By Adam Ray
There's a long tradition of paying cash to tradespeople, to cut the cost and avoid the GST but Britain's Finance Minister has decided it has got to stop - it's not just bad for the government coffers, it's morally wrong.
And New Zealand tax officials are also stepping up measures to combat under the table payments.
Tim Burcomb has been a builder for more than a decade and says cash deals cutting out the taxman are now more trouble than they're worth.
“I wouldn't take anything on, its too risky, too much comeback if something goes wrong,” says Mr Hurcomb.
That comeback could even mean jail here, but a British treasury secretary says cash payments are also morally wrong as they deny funds to government.
And our Finance Minister agrees.
“We expect people to pay their fair share of tax and keep tightening the law so they do that,” says Bill English.
Despite being immoral to some and illegal, cash payments are still popular, and a crackdown on UK tradesmen doing cash jobs netted $1 billion in extra taxes.

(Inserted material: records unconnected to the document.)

(** ** Release *)

Lemma page_is_buddy_in s p o zn :
  buddy_inv s -> 0 <= p < 2 ^ 32 -> page_is_buddy p o zn s = true ->
  p ∈ fl s o /\ zone_num (pages s p) = zn.
Proof.
  intros I Hp. unfold page_is_buddy. rewrite u32_small by done.
  destruct (Z.ltb_spec p (npage s)) as [Hlt|]; [|done].
  destruct (Z.eqb_spec (zone_num (pages s p)) zn) as [Hz|]; [|done].
  rewrite !andb_true_iff, negb_true_iff, Z.eqb_eq. intros [[HR HP] Ho]. split; [|done].
  destruct (inv_marked _ _ I p) as [i Hi]; [done|lia|done..|].
  destruct (inv_head _ _ I i p Hi) as (_ & _ & Hpr & _).
  by assert (o = i) as -> by lia.
Qed.

(** State of the merge: the block at [b + idx] of the given order is whole,
    aligned and not on a free list. *)
Record merging (zn b : Z) (order : nat) (idx : Z) (s : buddy_state) : Prop := {
  mg_inv : buddy_inv s;
  mg_order : (order <= MAX_ORDER)%nat;
  mg_zone : zones s !! Z.to_nat zn = Some b;
  mg_base : 0 <= b;
  mg_idx : 0 <= idx;
  mg_align : idx mod pow2 order = 0;
  mg_range : range_ok s zn (b + idx) (pow2 order);
  mg_off : forall x, in_block (b + idx) order x -> ~ free_at s x
}.

Lemma merging_step zn b order idx s :
  merging zn b order idx s -> (order < MAX_ORDER)%nat ->
  let bidx := Z.lxor idx (pow2 order) in
  page_is_buddy (b + bidx) order zn s = true ->
  returns (upd_page (b + bidx) ClearPageProperty
             (free_list_del (b + bidx) (nr_free_add order (-1) s))) (fun s' =>
    merging zn b (S order) (Z.land idx bidx) s' /\ same_zones s s' /\
    (forall x, free_at s' x \/ in_block (b + Z.land idx bidx) (S order) x <->
               free_at s x \/ in_block (b + idx) order x) /\
    total_free s' + pow2 (S order) = total_free s + pow2 order).
Proof.
  intros [I Ho Hz Hb Hi Ha Hr Hoff] Hlt bidx HB.
  pose proof (pow2_pos order) as Hp2. pose proof (pow2_max order Ho) as Hpm. pose proof (pow2_S order) as HS.
  assert (Hc : (bidx = idx + pow2 order /\ Z.land idx bidx = idx /\ idx mod pow2 (S order) = 0) \/
    (bidx = idx - pow2 order /\ Z.land idx bidx = bidx /\ bidx mod pow2 (S order) = 0))
    by exact (buddy_idx_cases idx order Ha).
  clearbody bidx.
  assert (Hb0 : 0 <= bidx).
  { destruct Hc as [(-> & _)|(Hc & _ & Hm)]; [lia|].
    apply Z.mod_divide in Hm as [k Hk]; [|lia].
    rewrite HS in Hk. destruct (decide (0 <= k)); nia. }
  assert (Hpg : 0 <= b + idx < npage s) by (apply Hr; lia). pose proof (inv_npage _ _ I) as Hnp.
  destruct (page_is_buddy_in s (b + bidx) order zn) as [Hin Hzn]; auto; [destruct Hc as [(-> & _)|(-> & _)]; lia|].
  destruct (inv_head _ _ I _ _ Hin) as (_ & _ & _ & (zn' & b' & Hz' & Hb' & Ha' & Hr')).
  assert (zn' = zn) as ->.
  { destruct (Hr' (b + bidx)) as (_ & H & _); [lia|congruence]. }
  assert (b' = b) as -> by congruence.
  destruct (unlink_ok s (b + bidx) order I Hin) as (I1 & Z1 & _ & F1 & T1).
  set (s1 := free_list_del _ _) in *.
  eapply returns_mono.
  { apply (clear_ok s1 (b + bidx)); auto; [apply Hr'; lia|].
    intros i. apply not_free_not_head. rewrite F1. pose proof (in_block_head (b + bidx) order); tauto. }
  intros s2 (I2 & Z2 & F2).
  assert (Z12 : same_zones s s2) by by eapply same_zones_trans.
  assert (Hrange : range_ok s zn (b + Z.land idx bidx) (pow2 (S order))).
  { intros x Hx. destruct Hc as [(-> & Hl & _)|(-> & Hl & _)]; rewrite Hl in Hx;
      destruct (decide (in_block (b + idx) order x)) as [Hx'|Hx']; unfold in_block in Hx';
      (apply Hr; lia) || (apply Hr'; lia). }
  assert (HF : forall x, free_at s2 x <-> free_at s x /\ ~ in_block (b + bidx) order x).
  { intros x. rewrite (free_at_fl _ _ _ F2). apply F1. }
  assert (Hbl : forall x, in_block (b + Z.land idx bidx) (S order) x <->
                 in_block (b + idx) order x \/ in_block (b + bidx) order x).
  { intros x. unfold in_block. destruct Hc as [(-> & -> & _)|(-> & -> & _)]; rewrite HS; lia. }
  split_and!; [split|done| |].
  - done.
  - lia.
  - destruct Z12 as (_ & -> & _); done.
  - done.
  - destruct Hc as [(_ & -> & _)|(_ & -> & _)]; done.
  - destruct Hc as [(_ & -> & ?)|(_ & -> & ?)]; done.
  - by eapply range_ok_frame.
  - intros x Hx Hf. apply HF in Hf as [Hf Hn]. apply Hbl in Hx as [Hx|Hx]; [by eapply Hoff | done].
  - intros x. rewrite HF, Hbl. destruct (decide (in_block (b + bidx) order x)) as [Hx|Hx]; [|tauto].
    split; [|tauto]. intros _. left. by exists order, (b + bidx).
  - rewrite (total_free_fl _ _ F2), T1. lia.
Qed.
(* ===== verification/Pmm.v ===== *)
(** * Pmm: pages for the rest of the kernel (arch/arm/mm/pmm.c,
      arch/arm/include/pmm.h)

    [alloc_pages] and [free_pages] over the buddy allocator, the conversions
    between page descriptors and kernel addresses, and the interface
    [PageAlloc] that the clients of the page allocator are verified against. *)
From S2P Require Import Prelude Buddy.

Definition PGSHIFT : Z := 12.

(** ** The code *)

Record pmm := mk_pmm { buddy : buddy_state; used_pages : Z }.

Definition alloc_pages (n : Z) (s : pmm) : res (option Z * pmm) :=
  let* (page, b) := buddy_alloc_pages n (buddy s) in
  match page with
  | Some p => Ok (Some p, mk_pmm b (u32 (used_pages s + n)))
  | None => Ok (None, mk_pmm b (used_pages s))
  end.

Definition free_pages (base n : Z) (s : pmm) : res pmm :=
  let* b := buddy_free_pages base n (buddy s) in
  Ok (mk_pmm b (u32 (used_pages s - n))).

Definition nr_free_pages (s : pmm) : Z := buddy_nr_free_pages (buddy s).
Definition nr_used_pages (s : pmm) : Z := used_pages s.

(** Physical memory is mapped at its own address: [KADDR] and [PADDR] only
    check their argument.  A page descriptor is its index in [pages]. *)
Section Convert.
Context (KERNBASE npage : Z).

Definition page2pa (page : Z) : Z := u32 (Z.shiftl page PGSHIFT).
Definition PPN (pa : Z) : Z := Z.shiftr pa PGSHIFT.
Definition KADDR (pa : Z) : res Z := if npage <=? PPN pa then Panic else Ok pa.
Definition PADDR (kva : Z) : res Z := if kva <? KERNBASE then Panic else Ok kva.
Definition pa2page (pa : Z) : res Z := if npage <=? PPN pa then Panic else Ok (PPN pa).
Definition page2kva (page : Z) : res Z := KADDR (page2pa page).
Definition kva2page (kva : Z) : res Z := let* pa := PADDR kva in pa2page pa.

Lemma PPN_eq a : PPN a = a / PGSIZE.
Proof. unfold PPN, PGSHIFT, PGSIZE. by rewrite Z.shiftr_div_pow2. Qed.

Lemma PPN_page p off : 0 <= off < PGSIZE -> PPN (p * PGSIZE + off) = p.
Proof. intros. rewrite PPN_eq. unfold PGSIZE in *. rewrite Z.div_add_l by lia. rewrite Z.div_small; lia. Qed.

Lemma page2pa_eq p : 0 <= p < 2 ^ 20 -> page2pa p = p * PGSIZE.
Proof.
  intros. unfold page2pa, PGSHIFT, PGSIZE. rewrite Z.shiftl_mul_pow2 by lia.
  change (2 ^ 12) with 4096. apply u32_small; lia.
Qed.

Lemma page2kva_ok p : npage <= 2 ^ 20 -> 0 <= p < npage -> page2kva p = Ok (p * PGSIZE).
Proof.
  intros Hn Hp. unfold page2kva, KADDR. rewrite page2pa_eq by lia.
  rewrite <- (Z.add_0_r (p * PGSIZE)), PPN_page by (unfold PGSIZE; lia).
  destruct (Z.leb_spec npage p); [lia|]. by rewrite Z.add_0_r.
Qed.

Lemma kva2page_ok p off :
  0 <= off < PGSIZE -> KERNBASE <= p * PGSIZE -> p < npage -> kva2page (p * PGSIZE + off) = Ok p.
Proof.
  intros Ho Hk Hp. unfold kva2page, PADDR, pa2page.
  destruct (Z.ltb_spec (p * PGSIZE + off) KERNBASE); [lia|]. cbn [res_bind].
  rewrite PPN_page by done. destruct (Z.leb_spec npage p); [lia|done].
Qed.

End Convert.

(** ** The interface

    [pg_owned s p n]: the pages [p .. p + n) were handed out and not yet given
    back.  A client may rely on: pages are handed out to one owner at a time,
    and the owner can give them back. *)

Definition apart (p n q m : Z) : Prop := forall x, p <= x < p + n -> q <= x < q + m -> False.

Class PageAlloc (KERNBASE : Z) := {
  pg_state : Type;
  pg_npage : pg_state -> Z;
  pg_alloc : Z -> pg_state -> res (option Z * pg_state);
  pg_free : Z -> Z -> pg_state -> res pg_state;
  pg_inv : pg_state -> Prop;
  pg_owned : pg_state -> Z -> Z -> Prop;
  pg_bound : forall s, pg_inv s -> pg_npage s <= 2 ^ 20;
  pg_range : forall s p n, pg_inv s -> 0 < n -> pg_owned s p n ->
    0 < p /\ KERNBASE <= p * PGSIZE /\ p + n <= pg_npage s;
  pg_alloc_ok : forall n s, pg_inv s -> 0 < n <= 1024 ->
    returns (pg_alloc n s) (fun '(o, s') => pg_inv s' /\ pg_npage s' = pg_npage s /\
      match o with
      | Some p => pg_owned s' p n /\
          forall q m, pg_owned s q m -> pg_owned s' q m /\ apart p n q m
      | None => forall q m, pg_owned s q m -> pg_owned s' q m
      end);
  pg_free_ok : forall p n s, pg_inv s -> 0 < n <= 1024 -> pg_owned s p n ->
    returns (pg_free p n s) (fun s' => pg_inv s' /\ pg_npage s' = pg_npage s /\
      forall q m, pg_owned s q m -> apart p n q m -> pg_owned s' q m);
  pg_alloc_only : forall n s o s' q, pg_inv s -> 0 < n <= 1024 -> pg_alloc n s = Ok (o, s') -> pg_owned s' q 1 ->
    pg_owned s q 1 \/ exists p, o = Some p /\ p <= q < p + n;
  pg_free_gone : forall p n s s' q, pg_inv s -> 0 < n <= 1024 -> pg_owned s p n -> pg_free p n s = Ok s' ->
    pg_owned s' q 1 -> pg_owned s q 1 /\ ~ p <= q < p + n
}.

(** ** [alloc_pages] and [free_pages] implement it *)

Section Instance.
Context (KERNBASE : Z).

Definition pmm_inv (s : pmm) : Prop :=
  buddy_inv (buddy s) /\ Forall (fun b => 0 < b /\ KERNBASE <= b * PGSIZE) (zones (buddy s)).

Definition pmm_owned (s : pmm) (p n : Z) : Prop := exists zn b, in_use zn b (buddy s) p n.

Lemma in_use_frame zn b s s' p n :
  same_zones s s' -> (forall x, p <= x < p + n -> free_at s' x -> free_at s x) ->
  in_use zn b s p n -> in_use zn b s' p n.
Proof.
  intros Z Hf (A & B & C & D). pose proof Z as (_ & Ez & _). split_and!; [by rewrite Ez|lia..| |].
  - by eapply range_ok_frame.
  - intros x Hx Hfr. by eapply D, Hf.
Qed.

Lemma alloc_pages_ok n s :
  pmm_inv s -> 0 < n <= 1024 ->
  returns (alloc_pages n s) (fun '(o, s') => pmm_inv s' /\ npage (buddy s') = npage (buddy s) /\
    match o with
    | Some p => pmm_owned s' p n /\ forall q m, pmm_owned s q m -> pmm_owned s' q m /\ apart p n q m
    | None => forall q m, pmm_owned s q m -> pmm_owned s' q m
    end).
Proof.
  intros [I Hz] Hn. unfold alloc_pages. eapply returns_bind; [by apply buddy_alloc_pages_ok|].
  intros [[p|] b'] H; apply returns_ok; cbn [buddy].
  - destruct H as [(I' & Z & Fs & F & _) U]. pose proof Z as (En & Ez & _).
    split_and!; [split; cbn [buddy]; [done|by rewrite Ez] | done | done |].
    intros q m (zn & b & Uq). split.
    + exists zn, b. eapply in_use_frame; [done| |done]. intros x _. rewrite F. tauto.
    + intros x Hp Hq. destruct Uq as (_ & _ & _ & D). by eapply D, Fs.
  - destruct H as [-> _]. by split_and!.
Qed.

Lemma free_pages_ok p n s :
  pmm_inv s -> 0 < n <= 1024 -> pmm_owned s p n ->
  returns (free_pages p n s) (fun s' => pmm_inv s' /\ npage (buddy s') = npage (buddy s) /\
    forall q m, pmm_owned s q m -> apart p n q m -> pmm_owned s' q m).
Proof.
  intros [I Hz] Hn (zn & b & U). unfold free_pages.
  eapply returns_bind; [apply (buddy_free_pages_ok zn b); [done|lia|done]|].
  intros b' (I' & Z & F & _). apply returns_ok. cbn [buddy]. pose proof Z as (En & Ez & _).
  split_and!; [split; cbn [buddy]; [done|by rewrite Ez]|done|].
  intros q m (zn' & b0 & Uq) Ha. exists zn', b0. eapply in_use_frame; [done| |done].
  intros x Hx. rewrite F. intros [?|?]; [done|]. exfalso. by eapply Ha.
Qed.

Lemma same_zones_sym s s' : same_zones s s' -> same_zones s' s.
Proof. intros (A & B & D). split_and!; [done..|]. intros x. destruct (D x) as [D1 D2]. by split. Qed.

Lemma owned_frame s s' q :
  same_zones (buddy s) (buddy s') -> (free_at (buddy s) q -> free_at (buddy s') q) ->
  pmm_owned s' q 1 -> pmm_owned s q 1.
Proof.
  intros Z Hf (zn & b & U). exists zn, b. eapply in_use_frame; [by apply same_zones_sym| |done].
  intros x Hx. replace x with q by lia. done.
Qed.

Lemma alloc_pages_only n s o s' q :
  pmm_inv s -> 0 < n <= 1024 -> alloc_pages n s = Ok (o, s') -> pmm_owned s' q 1 ->
  pmm_owned s q 1 \/ exists p, o = Some p /\ p <= q < p + n.
Proof.
  intros [I Hz] Hn E Ho. unfold alloc_pages in E. destruct (buddy_alloc_pages_ok (buddy s) n I Hn) as ([r b'] & Eb & H).
  rewrite Eb in E. cbn [res_bind] in E. destruct r as [p|]; injection E as <- <-.
  - destruct H as [(_ & Z & _ & F & _) _].
    destruct (decide (p <= q < p + n)); [right; by exists p|left]. eapply owned_frame; [| |exact Ho]; [exact Z|]. cbn [buddy]. intros Hq. apply F. tauto.
  - destruct H as [-> _]. by left.
Qed.

Lemma free_pages_gone p n s s' q :
  pmm_inv s -> 0 < n <= 1024 -> pmm_owned s p n -> free_pages p n s = Ok s' ->
  pmm_owned s' q 1 -> pmm_owned s q 1 /\ ~ p <= q < p + n.
Proof.
  intros [I Hz] Hn (zn & b & U) E Ho. unfold free_pages in E.
  destruct (buddy_free_pages_ok zn b (buddy s) p n I ltac:(lia) U) as (b' & Eb & (_ & Z & F & _)).
  rewrite Eb in E. cbn [res_bind] in E. injection E as <-. split.
  - eapply owned_frame; [| |exact Ho]; [exact Z|]. cbn [buddy]. intros Hq. apply F. tauto.
  - destruct Ho as (zn' & b0 & _ & _ & _ & D). intros Hq. apply (D q); [lia|]. apply F. tauto.
Qed.

#[export] Instance pmm_PageAlloc : PageAlloc KERNBASE.
Proof.
  refine {| pg_state := pmm; pg_npage := fun s => npage (buddy s); pg_alloc := alloc_pages;
            pg_free := free_pages; pg_inv := pmm_inv; pg_owned := pmm_owned |}.
  - intros s [I _]. apply I.
  - intros s p n [I Hz] Hn (zn & b & A & B & C & _).
    eapply Forall_lookup_1 in Hz as [Hb Hk]; [|exact A].
    destruct (C p ltac:(lia)) as (? & _). destruct (C (p + n - 1) ltac:(lia)) as (? & _).
    unfold PGSIZE in *. split_and!; nia.
  - apply alloc_pages_ok.
  - apply free_pages_ok.
  - apply alloc_pages_only.
  - apply free_pages_gone.
Defined.

End Instance.
(** Taking the first free object. *)
Lemma slab_chain_take n x i l nxt :
  n < BUFCTL_END -> slab_chain n x (i :: l) -> bufctl x !! Z.to_nat i = Some nxt ->
  slab_chain n (mk_slab (s_mem x) (u32 (inuse x + 1)) (s_offset x) nxt (bufctl x)) l /\
  (nxt = BUFCTL_END <-> l = []).
Proof.
  intros Hn (Hlen & (_ & Hi & g & Hg & Hc) & Hnd & Hb & Hu) Hx. rewrite Hg in Hx. injection Hx as ->.
  apply NoDup_cons in Hnd as [Hni Hnd]. apply Forall_cons in Hb as [Hbi Hb].
  pose proof (bounded_length_lt l n i Hnd Hb Hbi Hni). cbn [length] in Hu.
  split.
  - split_and!; cbn [bufctl free inuse]; try done. unfold BUFCTL_END in Hn. rewrite u32_small; lia.
  - destruct l as [|j l]; cbn in Hc; [done|]. destruct Hc as (-> & ? & _). split; [lia|done].
Qed.

(** Giving an object back. *)
Lemma slab_chain_give n x l i :
  n < BUFCTL_END -> slab_chain n x l -> 0 <= i < n -> i ∉ l ->
  slab_chain n (mk_slab (s_mem x) (u32 (inuse x - 1)) (s_offset x) i (<[Z.to_nat i := free x]> (bufctl x))) (i :: l).
Proof.
  intros Hn (Hlen & Hc & Hnd & Hb & Hu) Hi Hni.
  pose proof (bounded_length_lt l n i Hnd Hb Hi Hni).
  split_and!; cbn [bufctl free inuse length].
  - by rewrite length_insert.
  - split_and!; [done|lia|lia|]. exists (free x). split; [apply list_lookup_insert_eq; lia|].
    apply chain_insert; [|done]. by rewrite Z2Nat.id by lia.
  - by constructor.
  - by constructor.
  - unfold BUFCTL_END in Hn. rewrite u32_small; lia.
Qed.

(** ** Invariant *)

Section Inv.
Context {KERNBASE : Z} `{PA : PageAlloc KERNBASE}.
(** [do { ... le = list_next(le); } while (le != list)] *)
Fixpoint MLFQ_init_loop (fuel : nat) (list q : nat) (s : kstate) : res kstate :=
  match fuel with
  | O => Panic
  | S fuel =>
      let* s := RR_init q s in
      let q := next_rq q s in
      if decide (q = list) then Ok s else MLFQ_init_loop fuel list q s
  end.

Definition MLFQ_init (q : nat) (s : kstate) : res kstate :=
  MLFQ_init_loop (length (rqs s)) q q s.

Definition MLFQ_enqueue (q : nat) (p : Z) (s : kstate) : res kstate :=
  assert! negb (on_rq p s) ;;
  let* x := get_proc p s in
  let nrq :=
    match rq x with
    | Some q0 =>
        if time_slice x =? 0 then
          let nrq := next_rq q0 s in
          if decide (nrq = q) then q0 else nrq
        else q
    | None => q
    end in
  RR_enqueue nrq p s.

Definition MLFQ_dequeue (q : nat) (p : Z) (s : kstate) : res kstate :=
  assert! on_rq p s ;;
  let* x := get_proc p s in
  match rq x with
  | Some q0 => RR_dequeue q0 p s
  | None => Panic
  end.

Fixpoint MLFQ_pick_loop (fuel : nat) (list q : nat) (s : kstate) : res (option Z) :=
  match fuel with
  | O => Panic
  | S fuel =>
      let* next := RR_pick_next q s in
      match next with
      | Some p => Ok (Some p)
      | None =>
          let q := next_rq q s in
          if decide (q = list) then Ok None else MLFQ_pick_loop fuel list q s
      end
  end.

Definition MLFQ_pick_next (q : nat) (s : kstate) : res (option Z) :=
  MLFQ_pick_loop (length (rqs s)) q q s.

Definition MLFQ_proc_tick (q : nat) (p : Z) (s : kstate) : res kstate :=
  let* x := get_proc p s in
  match rq x with
  | Some q0 => RR_proc_tick q0 p s
  | None => RR_proc_tick 0 p s   (* the queue argument is not read *)
  end.

Definition MLFQ_sched_class : sched_class :=
  mk_class MLFQ_init MLFQ_enqueue MLFQ_dequeue MLFQ_pick_next MLFQ_proc_tick.

(** ** The core scheduler: schedule/sched.c *)

Section Core.
Context (C : sched_class).
Lemma add_timer_loop_ok t e l : forall acc s x,
  timers_wf (timers s) acc l -> t ∉ l -> timers s !! t = Some x -> expires x = e - acc ->
  0 <= acc <= e -> e < 2 ^ 32 ->
  returns (add_timer_loop t l s) (fun '(l', s') =>
    s' = set_timers (timers s') s /\ timers_wf (timers s') acc l' /\
    (forall y, y ∉ t :: l -> timers s' !! y = timers s !! y) /\ same_payload (timers s) (timers s') /\
    (forall y, y ∈ l' <-> y = t \/ y ∈ l) /\
    inserted (t, e) (deadlines (timers s) acc l) (deadlines (timers s') acc l')).
Proof.
  induction l as [|n l IH]; intros acc s x W Hni Hx Hex Ha He; cbn [add_timer_loop].
  - apply returns_ok. split_and!; auto; [by destruct s| |intros; set_solver|].
    + apply (timers_wf_intro _ _ _ _ x); auto; try lia.
      split; [constructor|intros ? H%not_elem_of_nil; done|constructor].
    + exists [], []. cbn. rewrite (exp_of_some _ _ _ Hx). split_and!; auto. do 2 f_equal. lia.
  - apply not_elem_of_cons in Hni as [Htn Hni]. apply timers_wf_cons in W as (xn & Hxn & Hb & Hnl & Hs & Hen & W).
    rewrite (fetch_ok _ _ _ Hx). cbn [res_bind]. rewrite (fetch_ok _ _ _ Hxn). cbn [res_bind].
    destruct (Z.ltb_spec (expires x) (expires xn)) as [Hlt|Hge].
    + rewrite (store_expires_ok _ _ _ _ Hxn). cbn [res_bind]. apply returns_ok.
      set (xn' := set_expires _ xn). cbn [timers set_timers].
      assert (Hxn' : expires xn' = expires xn - expires x) by (unfold xn'; cbn; rewrite u32_small; lia).
      assert (Hl : forall y, y ∈ l -> <[n := xn']> (timers s) !! y = timers s !! y)
        by (intros y Hy; apply lookup_insert_ne; intros ->; done).
      assert (Ht : <[n := xn']> (timers s) !! t = Some x) by (by rewrite lookup_insert_ne).
      split_and!; auto.
      * apply (timers_wf_intro _ _ _ _ x); auto; try lia; [by apply not_elem_of_cons|].
        apply (timers_wf_intro _ _ _ _ xn'); auto; try lia; [by apply lookup_insert_eq|].
        replace (acc + expires x + expires xn') with (acc + expires xn) by lia. by apply (timers_wf_ext (timers s)).
      * intros y [_ [Hy _]%not_elem_of_cons]%not_elem_of_cons. by apply lookup_insert_ne.
      * by apply same_payload_set.
      * intros y. rewrite !elem_of_cons. tauto.
      * exists [], (deadlines (timers s) acc (n :: l)). cbn [deadlines app]. rewrite Hen.
        rewrite (exp_of_some _ _ _ Ht), (exp_of_some _ n xn') by apply lookup_insert_eq.
        split_and!; [done| |done|].
        -- replace (acc + expires x) with e by lia. replace (e + expires xn') with (acc + expires xn) by lia.
           by rewrite (deadlines_ext (timers s) (<[n := xn']> (timers s))).
        -- constructor; [cbn; lia|]. apply Forall_forall. intros d Hd. pose proof (tw_range _ _ _ W) as HF.
           rewrite Forall_forall in HF. apply HF in Hd. cbn. lia.
    + rewrite (store_expires_ok _ _ _ _ Hx). cbn [res_bind].
      set (x' := set_expires _ x).
      assert (Hx' : expires x' = e - (acc + expires xn)) by (unfold x'; cbn; rewrite u32_small; lia).
      set (s1 := set_timers _ s).
      assert (Hl : forall y, y <> t -> timers s1 !! y = timers s !! y)
        by (intros y Hy; by apply lookup_insert_ne).
      assert (Hd1 : deadlines (timers s1) (acc + expires xn) l = deadlines (timers s) (acc + expires xn) l)
        by (apply deadlines_ext; intros y Hy; apply Hl; congruence).
      eapply returns_bind; [apply (IH (acc + expires xn) s1 x')|]; auto; try lia.
      { apply (timers_wf_ext (timers s)); [|done]. intros y Hy. apply Hl. congruence. }
      { apply lookup_insert_eq. }
      intros [l' s'] (E & W' & Hsame & Hp & Hel & Hins). apply returns_ok. rewrite Hd1 in Hins.
      assert (Hn' : timers s' !! n = Some xn).
      { rewrite Hsame by (apply not_elem_of_cons; auto). by rewrite Hl. }
      split_and!.
      * by rewrite E.
      * apply (timers_wf_intro _ _ _ _ xn); auto; try lia. rewrite Hel. intros [?|?]; [congruence|done].
      * intros y Hy. rewrite !not_elem_of_cons in Hy. rewrite Hsame by (apply not_elem_of_cons; tauto). apply Hl. tauto.
      * eapply same_payload_trans; [|exact Hp]. by apply same_payload_set.
      * intros y. rewrite !elem_of_cons, Hel. tauto.
      * cbn [deadlines]. rewrite Hen, (exp_of_some _ _ _ Hn'). apply inserted_cons; [cbn; lia|done].
Qed.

Inland Revenue is also paying more attention to the hidden economy – it will spend nearly $80 million over the next four years to stop cash payments and collect debt and should earn an extra $345 million in tax.
IRD has also set financial benchmarks for 16 industries where cash payments may be used. The hospitality industry is one of them, and it says most businesses follow the rules.
“Those doing cash jobs are undermining the industry and competing unfairly with those playing by rules,” says Bruce Robertson, Hospitality New Zealand chief-executive.
Along with accommodation and food operators, construction, electrical, and retail businesses are also being monitored.
“I guess the IRD have been a bit lax now they're tightening up realising how much they were losing,” says Mr Hurcomb.
So cash jobs may be cheaper, but they're becoming riskier too.